Doch das ist die unwichtigste Kritik an Lafontaines Vorschlägen. Viel gravierender ist es, dass er auch damit – wie mit seinen wirtschaftspolitischen Vorstellungen, bei denen er auch von Sahra Wagenknecht unterstützt wird – einen Rückschritt weit hinter die Positionen von Marx und Engels vollzieht, die damit zu ihrer Zeit die moderne sozialistische oder zumindest antikapitalistische ArbeiterInnenbewegung begründeten.

Lafontaine ähnelt sehr dem großen Gegenpart von Marx, Ferdinand Lassalle. Dessen Vorstellung einer straff von ihm allein geführten Sammlungsbewegung mit Stützpunkten höchstens in einzelnen Arbeitervereinen, war schon damals nicht in der Lage, die Aufgaben eines politischen Klassenkampfs der Arbeiterinnen und Arbeiter zu bewältigen.

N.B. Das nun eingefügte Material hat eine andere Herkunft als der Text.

(** [DeleteBook], with the mutex. *)
Definition DeleteBook_mu (w : ResponseWriter) (r : Request) : Go ResponseWriter :=
  match slice_from (String.length "/books/") (Path r) with
  | None => panic
  | Some idStr =>
      match Atoi intSize idStr with
      | None => mret (http_Error w "Invalid book ID" StatusBadRequest)
      | Some id =>
          Lock ;;
          defer Unlock (
            found ← load (λ st, books st !! id);
            match found with
            | None => mret (http_Error w "Book not found" StatusNotFound)
            | Some _ =>
                store (delete_book id) ;;
                mret (WriteHeader StatusNoContent w)
            end)
      end
  end.

Definition handler_mu (op : Operation) : ResponseWriter → Request → Go ResponseWriter :=
  match op with
  | OpCreate => CreateBook_mu
  | OpList => GetBooks_mu
  | OpGet => GetBook_mu
  | OpUpdate => UpdateBook_mu
  | OpDelete => DeleteBook_mu
  end.

(** The status a handler answered with, if it answered. *)
Definition status_of (o : Outcome) : option Z :=
  match o with
  | Returned w => Status w
  | Panicked => None
  end.

(** ** Arithmetic of [int] *)

Lemma pow2_intSize : 0 < intSize → 2 ^ intSize = 2 * 2 ^ (intSize - 1).
Proof.
  intros Hpos. replace intSize with (Z.succ (intSize - 1)) at 1 by lia.
  apply Z.pow_succ_r. lia.
Qed.

Lemma pow2_half_pos : 0 < intSize → 0 < 2 ^ (intSize - 1).
Proof. intros Hpos. apply Z.pow_pos_nonneg; lia. Qed.

Lemma wrap_fits z :
  0 < intSize → MinInt intSize ≤ z ≤ MaxInt intSize → wrap intSize z = z.
Proof.
  unfold MinInt, MaxInt, wrap. intros Hpos Hz.
  pose proof (pow2_half_pos Hpos) as Hhalf.
  rewrite (pow2_intSize Hpos), Z.mod_small; lia.
Qed.

Lemma wrap_range z :
  0 < intSize → MinInt intSize ≤ wrap intSize z ≤ MaxInt intSize.
Proof.
  unfold MinInt, MaxInt, wrap. intros Hpos.
  pose proof (pow2_half_pos Hpos) as Hhalf.
  rewrite (pow2_intSize Hpos).
  pose proof (Z.mod_pos_bound (z + 2 ^ (intSize - 1)) (2 * 2 ^ (intSize - 1))).
  lia.
Qed.

Lemma wrap_overflow :
  0 < intSize → wrap intSize (MaxInt intSize + 1) = MinInt intSize.
Proof.
  unfold MinInt, MaxInt, wrap. intros Hpos.
  replace (2 ^ (intSize - 1) - 1 + 1 + 2 ^ (intSize - 1)) with (2 ^ intSize)
    by (rewrite (pow2_intSize Hpos); lia).
  rewrite Z.mod_same; [lia|].
  pose proof (pow2_half_pos Hpos). rewrite (pow2_intSize Hpos). lia.
Qed.

Lemma valid_intSize_pos : valid_intSize intSize → 0 < intSize.
Proof. intros [-> | ->]; lia. Qed.

Lemma one_fits : valid_intSize intSize → MinInt intSize ≤ 1 ≤ MaxInt intSize.
Proof. intros [-> | ->]; by vm_compute. Qed.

Das trifft auf die heutigen – bisher immer nur vage angedeuteten – Ideen von Lafontaine noch viel mehr zu. Seine Idee einer Sammlungsbewegung auf Basis einer national beschränkten, etatistischen Kritik am Kapitalismus in Kombination mit den proudhonistischen Wirtschaftsvorstellungen seiner Ehefrau Sahra Wagenknecht, bedeuten in jeder Hinsicht einen politischen Rückschritt.

Die seit Marx’ Zeiten entwickelte Konzeption einer demokratischen und aktivistischen Mitgliederpartei, die von unten nach oben aufgebaut ist, die einen pluralen und umfassend demokratischen innerparteilichen Diskurs pflegt und die vor allem auf einem Programm der vollständigen politischen Unabhängigkeit der ArbeiterInnenbewegung von den bürgerlichen politischen Kräften und Parteien aufbaut , ist ein großer politischer Fortschritt, der unzählige Erfolge der demokratischen und sozialistischen Bewegung – einschließlich revolutionärer Brüche – überhaupt erst möglich gemacht hat.

Lafontaines Vorschläge bedeuten gerade in Deutschland, dem Mutterland einer politischen ArbeiterInnenbewegung, einen großen theoretischen und praktischen Rückschritt, der zu einer Partei oder einem parteiähnlichen Gebilde führen wird, das undemokratisch und beliebig den Störmanövern der bürgerlichen politischen Gegenkräfte ausgesetzt ist und von ihnen manipuliert werden kann.  Die Entstehung der Partei DIE LINKE ist zum Teil die Geschichte einer linken Sammlungsbewegung auf dem Fundament einer nicht sehr starken sozialen Bewegung. Sie muss diese Bewegungsverankerung stärken und den Charakter einer Sammlungsbewegung gerade in Richtung einer „echten demokratischen Mitgliederpartei auf einem klaren Programm verlassen.

Es gibt zu einer demokratisch verfassten Partei, bei denen die Mitglieder alles entscheiden, die politische Strömungen und Debatte zulässt und organisiert und die jeden Tag die Gefahren einer Versumpfung im bürgerlichen Parlament erfasst und bekämpft, keine Alternative – wenn nicht das Ziel, den Kapitalismus zu überwinden preisgegeben wird.

Das sollte selbst dann breit diskutiert und verworfen werden, wenn die Ideen von Lafontaine schon viel früher und vordergründiger am Scheitern sind.

Thies Gleiss, Köln, 07.12.2017

Dieser Artikel ist in der Sozialistischen Zeitung SoZ erschienen.